• **PROBLEM REQUIREMENTS**:
With the first line below as the start and the line containing "- A Go [map]" as the end, copy every line between them exactly, ends included.

────────────────────

(** * gopi: load generation, statistics and degradation detection

  A shallow embedding of the Go packages [runner], [stats], [history] and
  [util] of the repository, and the properties of them that the design
  document states.

  Conventions.
  - Go's [int], [int64] and [time.Duration] are 64-bit two's complement
    integers: they are values of [Z], and every arithmetic result is passed
    through [wrap64].
  - Go's [float64] is IEEE 754 binary64: Rocq's primitive [float].
  - A run-time panic (integer division by zero, index out of range) is the
    result [None].
  - A Go [map] is a [gmap]; the order in which Go ranges over it is left
    open by the language, and every loop over a map below computes a result
    that does not depend on it.
  - A Go [error] value is an [option string], [None] being [nil]. *)

From Stdlib Require Import ZArith Lia Floats Permutation Sorted.
From stdpp Require Import gmap strings list.

Local Open Scope Z_scope.

(** ** Machine integers *)

Module goint.

Definition min_int64 : Z := - 2 ^ 63.
Definition max_int64 : Z := 2 ^ 63 - 1.

(** The value a 64-bit signed register holds after an exact result [z]. *)
Definition wrap64 (z : Z) : Z := (z + 2 ^ 63) mod 2 ^ 64 - 2 ^ 63.

Definition add (a b : Z) : Z := wrap64 (a + b).
Definition sub (a b : Z) : Z := wrap64 (a - b).
Definition mul (a b : Z) : Z := wrap64 (a * b).

(** [a / b]: truncated division; a zero divisor panics. *)
Definition div (a b : Z) : option Z :=
  if b =? 0 then None else Some (wrap64 (Z.quot a b)).

(** [a % b]: the remainder of the truncated division. *)
Definition rem (a b : Z) : option Z :=
  if b =? 0 then None else Some (wrap64 (Z.rem a b)).

(** [s[i]] on a slice: an index outside [0 <= i < len(s)] panics. *)
Definition index {A} (s : list A) (i : Z) : option A :=
  if i <? 0 then None else s !! Z.to_nat i.

(** [len(s)] as an [int]. *)
Definition len {A} (s : list A) : Z := Z.of_nat (length s).

End goint.

(** ** Floating point *)

Module gofloat.

(** [float64(z)]: the binary64 value nearest to [z], ties to even. *)
Definition of_int (z : Z) : float :=
  SF2Prim (binary_normalize prec emax z 0 false).

(** [int(f)]: the fraction is discarded.  A value that does not fit (or a
    NaN) is left implementation-defined by the language; amd64 yields the
    smallest integer, which is what stands here. *)
Definition to_int (f : float) : Z :=
  match Prim2SF f with
  | S754_zero _ => 0
  | S754_finite s m e =>
      let a := if 0 <=? e then Z.pos m * 2 ^ e else Z.quot (Z.pos m) (2 ^ (- e)) in
      let v := if s then - a else a in
      if (goint.min_int64 <=? v) && (v <=? goint.max_int64) then v
      else goint.min_int64
  | _ => goint.min_int64
  end.

(** The constants of the source, written as the binary64 values the
    compiler rounds the decimal literals to. *)
Definition c0_95 : float := 0x1.e666666666666p-1%float.
Definition c0_99 : float := 0x1.fae147ae147aep-1%float.
Definition c100 : float := 100%float.
Definition c1e9 : float := 1000000000%float.

End gofloat.

(** ** Package [time] (the part the program uses) *)

Module time.

(** A [Duration] is an [int64] count of nanoseconds. *)
Definition Nanosecond : Z := 1.
Definition Millisecond : Z := 1000000.
Definition Second : Z := 1000000000.
Definition Hour : Z := 3600000000000.

(** [Duration.Seconds]:
    [sec := d / Second; nsec := d % Second;
     return float64(sec) + float64(nsec)/1e9]. *)
Definition Seconds (d : Z) : float :=
  let sec := Z.quot d Second in
  let nsec := Z.rem d Second in
  (gofloat.of_int sec + gofloat.of_int nsec / gofloat.c1e9)%float.

End time.

(** ** Package [runner]: the data model *)

Module Task.
Record t := mk {
  URL : string;
  Method : string;
  Headers : gmap string string;
  Body : list Byte.byte
}.
End Task.

Module Result.
Record t := mk {
  URL : string;
  Method : string;
  StatusCode : Z;
  Duration : Z;
  Error : option string;
  ThreadID : Z;
  StartTime : Z;
  EndTime : Z
}.
End Result.

Module LoadTestResult.
Record t := mk {
  UserCount : Z;
  DataSize : Z;
  Results : list Result.t;
  StepNumber : Z
}.
End LoadTestResult.

Module UserLoadConfig.
Record t := mk {
  StartUsers : Z;
  MaxUsers : Z;
  StepUsers : Z;
  DurationPerStep : Z
}.
End UserLoadConfig.

Module DataLoadConfig.
Record t := mk {
  InitialDataSize : Z;
  MaxDataSize : Z;
  DataSizeMultiplier : float;
  StepsCount : Z
}.
End DataLoadConfig.

(** ** Package [stats]: the aggregator *)

Module EndpointStatistics.
Record t := mk {
  URL : string;
  Method : string;
  TotalRequests : Z;
  SuccessRequests : Z;
  FailedRequests : Z;
  TotalDuration : Z;
  AverageDuration : Z;
  MinDuration : Z;
  MaxDuration : Z;
  MedianDuration : Z;
  Percentile95 : Z;
  Percentile99 : Z;
  RequestsPerSecond : float;
  StatusCodes : gmap Z Z;
  SuccessCodes : Z;
  ClientErrors : Z;
  ServerErrors : Z;
  P50Latency : Z;
  P95Latency : Z;
  P99Latency : Z
}.

(** The value [&EndpointStatistics{URL: .., Method: .., MinDuration:
    time.Hour, StatusCodes: make(map[int]int)}]: every other field is the
    zero value of its type. *)
Definition fresh (url method : string) : t :=
  mk url method 0 0 0 0 0 time.Hour 0 0 0 0 0%float ∅ 0 0 0 0 0 0.
End EndpointStatistics.

Module Statistics.
Record t := mk {
  EndpointStats : gmap string EndpointStatistics.t;
  TotalRequests : Z;
  TotalDuration : Z
}.
End Statistics.

Module stats.
Import goint.
Module ES := EndpointStatistics.

(** [fmt.Sprintf("%s %s", result.Method, result.URL)]. *)
Definition key (r : Result.t) : string :=
  (Result.Method r ++ " " ++ Result.URL r)%string.

(** The body of the first loop of [Calculate] on the failure branch:
    [TotalRequests++; FailedRequests++; continue]. *)
Definition countFailure (e : ES.t) : ES.t :=
  ES.mk (ES.URL e) (ES.Method e)
    (add (ES.TotalRequests e) 1) (ES.SuccessRequests e)
    (add (ES.FailedRequests e) 1)
    (ES.TotalDuration e) (ES.AverageDuration e) (ES.MinDuration e)
    (ES.MaxDuration e) (ES.MedianDuration e) (ES.Percentile95 e)
    (ES.Percentile99 e) (ES.RequestsPerSecond e) (ES.StatusCodes e)
    (ES.SuccessCodes e) (ES.ClientErrors e) (ES.ServerErrors e)
    (ES.P50Latency e) (ES.P95Latency e) (ES.P99Latency e).

(** [endpointStat.StatusCodes[code]++]: a missing key reads as zero. *)
Definition bump (code : Z) (m : gmap Z Z) : gmap Z Z :=
  <[code := add (default 0 (m !! code)) 1]> m.

(** The body of the first loop of [Calculate] on the success branch. *)
Definition countSuccess (r : Result.t) (e : ES.t) : ES.t :=
  let d := Result.Duration r in
  let c := Result.StatusCode r in
  ES.mk (ES.URL e) (ES.Method e)
    (add (ES.TotalRequests e) 1)
    (add (ES.SuccessRequests e) 1)
    (ES.FailedRequests e)
    (add (ES.TotalDuration e) d)
    (ES.AverageDuration e)
    (if d <? ES.MinDuration e then d else ES.MinDuration e)
    (if ES.MaxDuration e <? d then d else ES.MaxDuration e)
    (ES.MedianDuration e) (ES.Percentile95 e) (ES.Percentile99 e)
    (ES.RequestsPerSecond e)
    (bump c (ES.StatusCodes e))
    (if (200 <=? c) && (c <? 300) then add (ES.SuccessCodes e) 1
     else ES.SuccessCodes e)
    (if (200 <=? c) && (c <? 300) then ES.ClientErrors e
     else if (400 <=? c) && (c <? 500) then add (ES.ClientErrors e) 1
     else ES.ClientErrors e)
    (if (200 <=? c) && (c <? 300) then ES.ServerErrors e
     else if (400 <=? c) && (c <? 500) then ES.ServerErrors e
     else if 500 <=? c then add (ES.ServerErrors e) 1
     else ES.ServerErrors e)
    (ES.P50Latency e) (ES.P95Latency e) (ES.P99Latency e).

(** One iteration of the first loop of [Calculate]. *)
Definition accumulate (s : Statistics.t) (r : Result.t) : Statistics.t :=
  let k := key r in
  let m := Statistics.EndpointStats s in
  let e := match m !! k with
           | Some e => e
           | None => ES.fresh (Result.URL r) (Result.Method r)
           end in
  match Result.Error r with
  | Some _ =>
      Statistics.mk (<[k := countFailure e]> m)
        (add (Statistics.TotalRequests s) 1)
        (Statistics.TotalDuration s)
  | None =>
      Statistics.mk (<[k := countSuccess r e]> m)
        (add (Statistics.TotalRequests s) 1)
        (add (Statistics.TotalDuration s) (Result.Duration r))
  end.

(** The first loop of [Calculate], from the empty [Statistics]. *)
Definition firstPass (results : list Result.t) : Statistics.t :=
  fold_left accumulate results (Statistics.mk ∅ 0 0).

(** The loop that opens [calculateEndpointStats]: the durations of the
    results with [result.URL == stat.URL && result.Error == nil], in the
    order of [results]. *)
Fixpoint collectDurations (url : string) (results : list Result.t) : list Z :=
  match results with
  | [] => []
  | r :: rest =>
      if bool_decide (Result.URL r = url) && bool_decide (Result.Error r = None)
      then Result.Duration r :: collectDurations url rest
      else collectDurations url rest
  end.

(** [sort.Slice(durations, less)] with [less] the order of the integers.
    The order is total, so the sorted slice is the same whichever sorting
    algorithm runs; an insertion sort stands for it. *)
Fixpoint insertSorted (d : Z) (l : list Z) : list Z :=
  match l with
  | [] => [d]
  | x :: rest => if d <=? x then d :: l else x :: insertSorted d rest
  end.

Fixpoint sortDurations (l : list Z) : list Z :=
  match l with
  | [] => []
  | d :: rest => insertSorted d (sortDurations rest)
  end.

(** The index expressions of the two percentile formulas. *)
Definition floatIndex (c : float) (l : Z) : Z :=
  gofloat.to_int (gofloat.of_int l * c)%float.

Definition intIndex (pct : Z) (l : Z) : Z :=
  wrap64 (Z.quot (mul l pct) 100).

(** [EndpointStatistics.calculatePercentiles]. *)
Definition calculatePercentiles (s : ES.t) (durations : list Z) : option ES.t :=
  let durations := sortDurations durations in
  let l := len durations in
  p50 ← index durations (intIndex 50 l);
  p95 ← index durations (intIndex 95 l);
  p99 ← index durations (intIndex 99 l);
  Some (ES.mk (ES.URL s) (ES.Method s) (ES.TotalRequests s)
          (ES.SuccessRequests s) (ES.FailedRequests s) (ES.TotalDuration s)
          (ES.AverageDuration s) (ES.MinDuration s) (ES.MaxDuration s)
          (ES.MedianDuration s) (ES.Percentile95 s) (ES.Percentile99 s)
          (ES.RequestsPerSecond s) (ES.StatusCodes s) (ES.SuccessCodes s)
          (ES.ClientErrors s) (ES.ServerErrors s) p50 p95 p99).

────────────────────

• **ANSWER**:
(** * gopi: load generation, statistics and degradation detection

  A shallow embedding of the Go packages [runner], [stats], [history] and
  [util] of the repository, and the properties of them that the design
  document states.

  Conventions.
  - Go's [int], [int64] and [time.Duration] are 64-bit two's complement
    integers: they are values of [Z], and every arithmetic result is passed
    through [wrap64].
  - Go's [float64] is IEEE 754 binary64: Rocq's primitive [float].
  - A run-time panic (integer division by zero, index out of range) is the
    result [None].
  - A Go [map] is a [gmap]; the order in which Go ranges over it is left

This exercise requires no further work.